- Work task -
Only a number is required: the count of lines in the material below that contain "Lemma".

+++ Dataset records

Lemma system_tts_same_globals
    (E : Env) (text voice : pystr) (speed : spec_float) (w : World) :
  same_globals w (snd (synthesize_with_system_tts E text voice speed w)).
Proof.
  apply (respects_system_tts same_globals (fun _ => True) (fun _ => True));
    try relation_side.
Qed.

(** ** C9 *)

Lemma health_check_answer (E : Env) (w : World) :
  health_check E w = (health_answer E (MODEL_LOADED w), w).
Proof.
  unfold health_check, health_answer, mbind, M_bind, bind, lift, gets.
  destruct (int_of_str E _); reflexivity.
Qed.

(** C9: whatever requests are served after a [/health] call, a later
    [/health] call answers the same, [model_loaded] included: both answers
    are the one determined by the value [MODEL_LOADED] had at the first
    call, because no route writes [MODEL_LOADED] or [model]. *)
Theorem C9_health_stable (E : Env) (w : World) (rqs : list Request) :
  MODEL_LOADED (serve E rqs w) = MODEL_LOADED w
  /\ model (serve E rqs w) = model w
  /\ fst (health_check E w) = health_answer E (MODEL_LOADED w)
  /\ fst (health_check E (serve E rqs w)) = health_answer E (MODEL_LOADED w).
Proof.
  destruct (serve_same_globals E rqs w) as [Hm Hl].
  rewrite !health_check_answer. simpl. rewrite Hl.
  repeat split; assumption || reflexivity.
Qed.

(** Two [/health] calls of one run agree on [model_loaded]. *)
Example health_twice :
  let E := Scenario.load_fails in
  let w := Scenario.started E in
  let later :=
    serve E [PostSynthesize Scenario.hello; GetRoot; GetHealth] w in
  fst (health_check E w) = fst (health_check E later).
Proof. vm_compute. reflexivity. Qed.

++++++

- Output below -
2